Anyone ever replaced the thermal paste on their laptop?

Anyone ever replaced the thermal paste on their laptop?

I have a ~5 year old MBP and I wonder if that wouldn't be a good idea. That stuff 'wears out' with time, right?

Thats the first thing i do to a laptop when i get one.

What exactly is supposed to 'wear out with time'? In short: Unless it overheats dangerously (inb4 macbook always overheats etc) and you are desperate, you shouldn't do it. It simply doesn't do shit.

>mac
The flames you see bursting out of it is normal, it's just apple's way of reminding you to buy another.

Don't be retarded. The paste turns to shit plastic over time and should be replaced.
Do it, its easy.

How long is thermal paste good for?

Thermal paste cures and shrinks over time, turning into a dry sludge.

Here's some thermodynamics 101 for you all:
Heat transfers faster from one object to another with increased surface area contact.
At a microscopic scale, there are air gaps between two metal objects with no substrate in between.
Air will conduct heat, but it is highly inefficient--air is actually the main insulation component for every home insulation material.

Thermal paste is a substrate designed to conduct heat more efficiently than air. Paste can be composed of many different substances including metal.
Essentially, the job of thermal paste is to push the air out of the joint.

As mentioned before, when thermal paste cures, it shrinks. Regardless of the brand, after 5 years, it shrinks to an almost unacceptable degree--enough to cause overheating.
Therefore, it is recommended to replace thermal paste towards the end of its life cycle.

I don't have enough information about liquid metal thermal paste to draw any conclusions.

Can I just put some thermal paste ontop of the old shit? Don't have the wipes to clean it off.

Yes you can, and I have done this before as a joke.
At the very least, scrape the old shit off with a knife or something.

Do you feel better now that you got that out of your system?

Why is the CPU so fucking annoying to get to in every laptop? Why can't they make it as easy to get to as changing the ram or hdd?

>replaced the thermal paste
>mac
Won't make any difference.

Yeah.
I don't really like people spewing unsubstantiated 2004 toms hardware-tier crap.
If I wanted to hear old wives tales I'd go to the laundromat.

How hard is cleaning off the old paste / apply new for someone who's never done it before?

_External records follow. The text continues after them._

(** [':'.join(parts)] *)
Fixpoint join_colon (parts : list string) : string :=
  match parts with
  | [] => EmptyString
  | [p] => p
  | p :: rest => p +:+ ":" +:+ join_colon rest
  end.

(** Decimal rendering and parsing of integers, as the store keeps counters. *)
Definition Z_to_string (z : Z) : string := NilZero.string_of_int (Z.to_int z).

Definition Z_of_string (s : string) : option Z :=
  Z.of_int <$> NilZero.int_of_string s.

(** Comparison of [(name, app)] tuples, as [sorted] compares the items of a
    dictionary: by the first component, then by the second. *)
Definition item_leb (a b : string * string) : bool :=
  match String.compare a.1 b.1 with
  | Lt => true
  | Eq => String.leb a.2 b.2
  | Gt => false
  end.

Fixpoint insert_sorted (x : string * string) (l : list (string * string))
  : list (string * string) :=
  match l with
  | [] => [x]
  | y :: rest => if item_leb x y then x :: y :: rest else y :: insert_sorted x rest
  end.

(** [sorted(items)] *)
Definition sorted (l : list (string * string)) : list (string * string) :=
  foldr insert_sorted [] l.

(** ** Messages *)

Record TransportUserMessage := {
  transport_name : string;
  to_addr : string;
  from_addr : string;
  content : option string;
  message_id : string
}.

Record TransportEvent := {
  event_transport_name : string;
  user_message_id : string
}.

(** What travels on the bus: a user message or an event. *)
Inductive payload :=
| UserMessage (m : TransportUserMessage)
| Event (e : TransportEvent).

(** [msg['transport_name'] = name] *)
Definition set_transport_name (name : string) (p : payload) : payload :=
  match p with
  | UserMessage m =>
      UserMessage {| transport_name := name; to_addr := to_addr m;
                     from_addr := from_addr m; content := content m;
                     message_id := message_id m |}
  | Event e =>
      Event {| event_transport_name := name;
               user_message_id := user_message_id e |}
  end.

(** Modelled from the spec: [TransportUserMessage.user] lives in
    [vumi.message], which is not among the sources; the user identifier is
    derived from [from_addr]. *)
Definition user (m : TransportUserMessage) : string := from_addr m.

(** ** Exceptions and diagnostics *)

(** A routing rule of the keyword router is a dictionary whose keys are
    among [app], [keyword], [to_addr] and [prefix]; an absent key is [None]. *)
Record rule := Rule {
  rule_app : option string;
  rule_keyword : option string;
  rule_to_addr : option string;
  rule_prefix : option string
}.

(** The two [ConfigError]s raised by the routers. *)
Inductive config_error :=
| OnlyOneExposedNameAllowed
| RuleMustContainAppAndKeyword (r : rule).

Inductive exn :=
| KeyError (key : option string)
| ConfigError (why : config_error)
| RegexError (pattern : string)
| ZeroDivisionError
| IndexError
| ResponseError.

Inductive result (A : Type) :=
| Ok (a : A)
| Raise (e : exn).
Arguments Ok {A} a.
Arguments Raise {A} e.

(** One constructor per [log.error] call of the routers. *)
Inductive diagnostic :=
| MessageCouldNotBeRouted (m : TransportUserMessage)
| NoReturnRoute (user_message_id : string)
| NoPublishingRoute (name : option string)
| NoTransportFor (from_addr : string).

(** ** The world: clock, store, bus and log *)

Record entry := Entry {
  value : string;
  expires_at : option Z
}.

Record publication := Publication {
  routing_key : string;
  body : payload
}.

Record world := World {
  clock : Z;
  redis_db : gmap string entry;
  published : list publication;
  logged : list diagnostic
}.

(** An entry is visible until the clock reaches its expiry time. *)
Definition live (now : Z) (e : entry) : bool :=
  match expires_at e with
  | None => true
  | Some t => (now <? t)%Z
  end.

Definition lookup_live (w : world) (key : string) : option string :=
  match redis_db w !! key with
  | Some e => if live (clock w) e then Some (value e) else None
  | None => None
  end.

Definition with_db (w : world) (db : gmap string entry) : world :=
  {| clock := clock w; redis_db := db;
     published := published w; logged := logged w |}.

(** The world after the publications [l] have been sent. *)
Definition publish_all (w : world) (l : list publication) : world :=
  {| clock := clock w; redis_db := redis_db w;
     published := published w ++ l; logged := logged w |}.

(** The world after the diagnostics [l] have been logged. *)
Definition log_all (w : world) (l : list diagnostic) : world :=
  {| clock := clock w; redis_db := redis_db w;
     published := published w; logged := logged w ++ l |}.

(** Time passing between two dispatches. *)
Definition advance (d : Z) (w : world) : world :=
  {| clock := clock w + d; redis_db := redis_db w;
     published := published w; logged := logged w |}.

(** ** The monad of dispatch code: state and exceptions *)

Definition M (A : Type) : Type := world → result A * world.

Definition ret {A} (a : A) : M A := λ w, (Ok a, w).

Definition bind {A B} (c : M A) (k : A → M B) : M B :=
  λ w, match c w with
       | (Ok a, w') => k a w'
       | (Raise e, w') => (Raise e, w')
       end.

Definition raise {A} (e : exn) : M A := λ w, (Raise e, w).

(** [try: body except: handler] with a bare [except]. *)
Definition try_except {A} (body : M A) (handler : M A) : M A :=
  λ w, match body w with
       | (Ok a, w') => (Ok a, w')
       | (Raise _, w') => handler w'
       end.

Declare Scope dispatch_scope.
Delimit Scope dispatch_scope with dispatch.
Notation "x <- c ;; k" := (bind c (λ x, k))
  (at level 100, c at next level, right associativity) : dispatch_scope.
Notation "c ;;; k" := (bind c (λ _, k))
  (at level 100, right associativity) : dispatch_scope.
Local Open Scope dispatch_scope.

(** [for x in l: body(x)] *)
Fixpoint for_each {A} (l : list A) (body : A → M unit) : M unit :=
  match l with
  | [] => ret tt
  | x :: rest => body x ;;; for_each rest body
  end.

(** [d[key]] on a dictionary with string keys. *)
Definition getitem {V} (d : gmap string V) (key : string) : M V :=
  match d !! key with
  | Some v => ret v
  | None => raise (KeyError (Some key))
  end.

(** [d[key]] where [key] may be [None], which is never a key. *)
Definition getitem_opt {V} (d : gmap string V) (key : option string) : M V :=
  match key with
  | Some k => getitem d k
  | None => raise (KeyError None)
  end.

Definition log_error (d : diagnostic) : M unit :=
  λ w, (Ok tt, {| clock := clock w; redis_db := redis_db w;
                  published := published w; logged := logged w ++ [d] |}).

(** [publisher.publish_message(msg)]: a publisher is the routing key it was
    opened on. *)
Definition publish_message (publisher : string) (msg : payload) : M unit :=
  λ w, (Ok tt, {| clock := clock w; redis_db := redis_db w;
                  published := published w ++ [Publication publisher msg];
                  logged := logged w |}).

(** ** The key-value store *)

(** Modelled from the spec: the Redis client is an external collaborator;
    the store supports get, set, atomic increment (starting effectively at
    0) and expiry on string keys. *)
Definition r_get (key : string) : M (option string) :=
  λ w, (Ok (lookup_live w key), w).

Definition r_set (key val : string) : M unit :=
  λ w, (Ok tt, with_db w (<[key := Entry val None]> (redis_db w))).

Definition r_incr (key : string) : M Z :=
  λ w, match redis_db w !! key with
       | Some e =>
           if live (clock w) e then
             match Z_of_string (value e) with
             | Some n =>
                 (Ok (n + 1),
                  with_db w (<[key := Entry (Z_to_string (n + 1)) (expires_at e)]>
                               (redis_db w)))
             | None => (Raise ResponseError, w)
             end
           else (Ok 1, with_db w (<[key := Entry (Z_to_string 1) None]> (redis_db w)))
       | None => (Ok 1, with_db w (<[key := Entry (Z_to_string 1) None]> (redis_db w)))
       end.

Definition r_expire (key : string) (ttl : Z) : M bool :=
  λ w, match redis_db w !! key with
       | Some e =>
           if live (clock w) e then
             (Ok true,
              with_db w (<[key := Entry (value e) (Some (clock w + ttl))]>
                           (redis_db w)))
           else (Ok false, w)
       | None => (Ok false, w)
       end.

(** ** The dispatch worker *)

Record BaseDispatchWorker := {
  _transport_names : list string;
  _exposed_names : list string
}.

(** [setup_endpoints]: both lists default to the empty list. *)
Definition setup_endpoints (transport_names exposed_names : option (list string))
  : BaseDispatchWorker :=
  {| _transport_names := default [] transport_names;
     _exposed_names := default [] exposed_names |}.

(** The publisher dictionaries: one publisher per name, opened on
    [name.suffix]. *)
Definition publishers (suffix : string) (names : list string) : gmap string string :=
  list_to_map ((λ name, (name, name +:+ suffix)) <$> names).

Definition transport_publisher (d : BaseDispatchWorker) : gmap string string :=
  publishers ".outbound" (_transport_names d).

Definition exposed_publisher (d : BaseDispatchWorker) : gmap string string :=
  publishers ".inbound" (_exposed_names d).

Definition exposed_event_publisher (d : BaseDispatchWorker) : gmap string string :=
  publishers ".event" (_exposed_names d).

(** ** Collaborators outside the sources *)

(** Python's [re] module: [re_compile] fails on an invalid pattern, and
    [re_match] is [regex.match], which looks for a match starting at
    position zero of the string. *)
Class Regex := {
  pattern : Type;
  re_compile : string → option pattern;
  re_match : pattern → string → bool
}.

(** [vumi.utils.get_first_word], which is not among the sources; the
    content of a message may be [None]. *)
Class VumiUtils := {
  get_first_word : option string → string
}.

(** ** SimpleDispatchRouter *)

Module SimpleDispatchRouter.

Record config := {
  route_mappings : gmap string (list string);
  transport_mappings : option (gmap string string)
}.

Definition dispatch_inbound_message (d : BaseDispatchWorker) (cfg : config)
    (msg : TransportUserMessage) : M unit :=
  names <- getitem (route_mappings cfg) (transport_name msg) ;;
  for_each names (λ name,
    p <- getitem (exposed_publisher d) name ;;
    publish_message p (UserMessage msg)).

Definition dispatch_inbound_event (d : BaseDispatchWorker) (cfg : config)
    (msg : TransportEvent) : M unit :=
  names <- getitem (route_mappings cfg) (event_transport_name msg) ;;
  for_each names (λ name,
    p <- getitem (exposed_event_publisher d) name ;;
    publish_message p (Event msg)).

Definition dispatch_outbound_message (d : BaseDispatchWorker) (cfg : config)
    (msg : TransportUserMessage) : M unit :=
  let name := transport_name msg in
  let name := default name (default ∅ (transport_mappings cfg) !! name) in
  p <- getitem (transport_publisher d) name ;;
  publish_message p (UserMessage msg).

End SimpleDispatchRouter.

(** ** TransportToTransportRouter *)

Module TransportToTransportRouter.

Record config := {
  route_mappings : gmap string (list string)
}.

(** [publish_message(msg, routing_key=rkey)] publishes on [rkey] whatever
    the publisher was opened on. *)
Definition dispatch_inbound_message (d : BaseDispatchWorker) (cfg : config)
    (msg : TransportUserMessage) : M unit :=
  names <- getitem (route_mappings cfg) (transport_name msg) ;;
  for_each names (λ name,
    let rkey := name +:+ ".outbound" in
    _ <- getitem (transport_publisher d) name ;;
    publish_message rkey (UserMessage msg)).

Definition dispatch_inbound_event (d : BaseDispatchWorker) (cfg : config)
    (msg : TransportEvent) : M unit :=
  ret tt.

Definition dispatch_outbound_message (d : BaseDispatchWorker) (cfg : config)
    (msg : TransportUserMessage) : M unit :=
  ret tt.

End TransportToTransportRouter.

(** ** ToAddrRouter *)

Module ToAddrRouter.
Section ToAddrRouter.
Context `{Regex}.

Record config := {
  toaddr_mappings : gmap string string
}.

Record t := {
  mappings : list (string * pattern)
}.

Fixpoint compile_all (items : list (string * string))
  : result (list (string * pattern)) :=
  match items with
  | [] => Ok []
  | (name, toaddr_pattern) :: rest =>
      match re_compile toaddr_pattern with
      | None => Raise (RegexError toaddr_pattern)
      | Some regex =>
          match compile_all rest with
          | Ok l => Ok ((name, regex) :: l)
          | Raise e => Raise e
          end
      end
  end.

Definition setup_routing (cfg : config) : result t :=
  match compile_all (map_to_list (toaddr_mappings cfg)) with
  | Ok l => Ok {| mappings := l |}
  | Raise e => Raise e
  end.

Definition dispatch_inbound_message (d : BaseDispatchWorker) (self : t)
    (msg : TransportUserMessage) : M unit :=
  let toaddr := to_addr msg in
  for_each (mappings self) (λ '(name, regex),
    if re_match regex toaddr then
      p <- getitem (exposed_publisher d) name ;;
      publish_message p (UserMessage msg)
    else ret tt).

Definition dispatch_inbound_event (d : BaseDispatchWorker) (self : t)
    (msg : TransportEvent) : M unit :=
  ret tt.

End ToAddrRouter.
End ToAddrRouter.

(** ** FromAddrMultiplexRouter *)

Module FromAddrMultiplexRouter.

Record config := {
  exposed_names : list string;
  fromaddr_mappings : gmap string string
}.

Record t := {
  cfg : config;
  exposed_name : string
}.

Definition setup_routing (c : config) : result t :=
  match exposed_names c with
  | [name] => Ok {| cfg := c; exposed_name := name |}
  | _ => Raise (ConfigError OnlyOneExposedNameAllowed)
  end.

(** The message is rewritten in place; the rewritten message is what is
    published and what the caller holds afterwards, so it is returned. *)
Definition _handle_inbound (self : t) (msg : payload) (publisher : string)
  : M payload :=
  let msg := set_transport_name (exposed_name self) msg in
  publish_message publisher msg ;;;
  ret msg.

Maybe around 10-30% of Laptop customers might replace their RAM or Drive.

Less than 1% will ever even think about touching their CPU.

A child could build an entire PC from start to finish.
If you can make a sandwich, you can apply paste.

>Less than 1% will ever even think about touching their CPU.

That's BECAUSE it's such a fucking pain to replace it. Vast majority of the time you have to almost completely disassemble the laptop to get to it.

you can but you shouldn't

For a laptop it's more difficult simply because you might lose screws, electrical tape might wear out, and shitty chink tier manufacturers will mix in a bunch of screws that look the but are actually different.

Some devices (tablets) don't even bother with screws and seal the device by gluing the display in. These you should just throw away. They aren't worth the effort.

I never replaced thermal paste on my laptop from 2010. The GPU was hitting 100 degrees before I replaced it earlier this year.

I have another laptop that was overheating within like 4 years. YMMV.

How much art is there to knowing how much to apply?

There is no art.
All you have to do is apply enough paste such that when the paste on the CPU is spread by the heatsink, it will cover the entire CPU die hidden underneath the IHS (metal covering).

Laptops do not have IHS--the paste goes directly onto the CPU die.

For the average consumer, the CPU die is typically quite small, barely a third of the IHS.
But for server applications, the CPU die can sometimes take up the entire IHS.

Laptops often have thermal pads as well. They're foam impregnated with paste. These are often used as spacers for less critical components.

whoops, they're silicone.

>how long does it last?
>*insert 5 paragraphs about how heat transfer works*
>don’t read any of it
>ctrl F “years”

Enough that you can’t see the metal through the paste. Aka “a layer”. It’s not hard. If you manage to make it too thin then you obviously tried very hard to do that, and if you made it too thick then you’re retarded and should give up now.

Just make sure it covers the whole processor top, but none spills over the edges. I just had a service job on a pooinloo who managed to get thermal paste under the processor and mucked up the pins and pin slots on the main board. Needless to say, his system did not boot and needed replacement hardware.

Is it not dangerous to do this on a laptop given the bare die?

No. The CPU die is surrounded by epoxy. There's nothing you can do to the silicon besides literally break it.

If you're worried about conductivity, desktop CPU dies used to be soldered to the IHS, which is a silicon-metal-metal joint.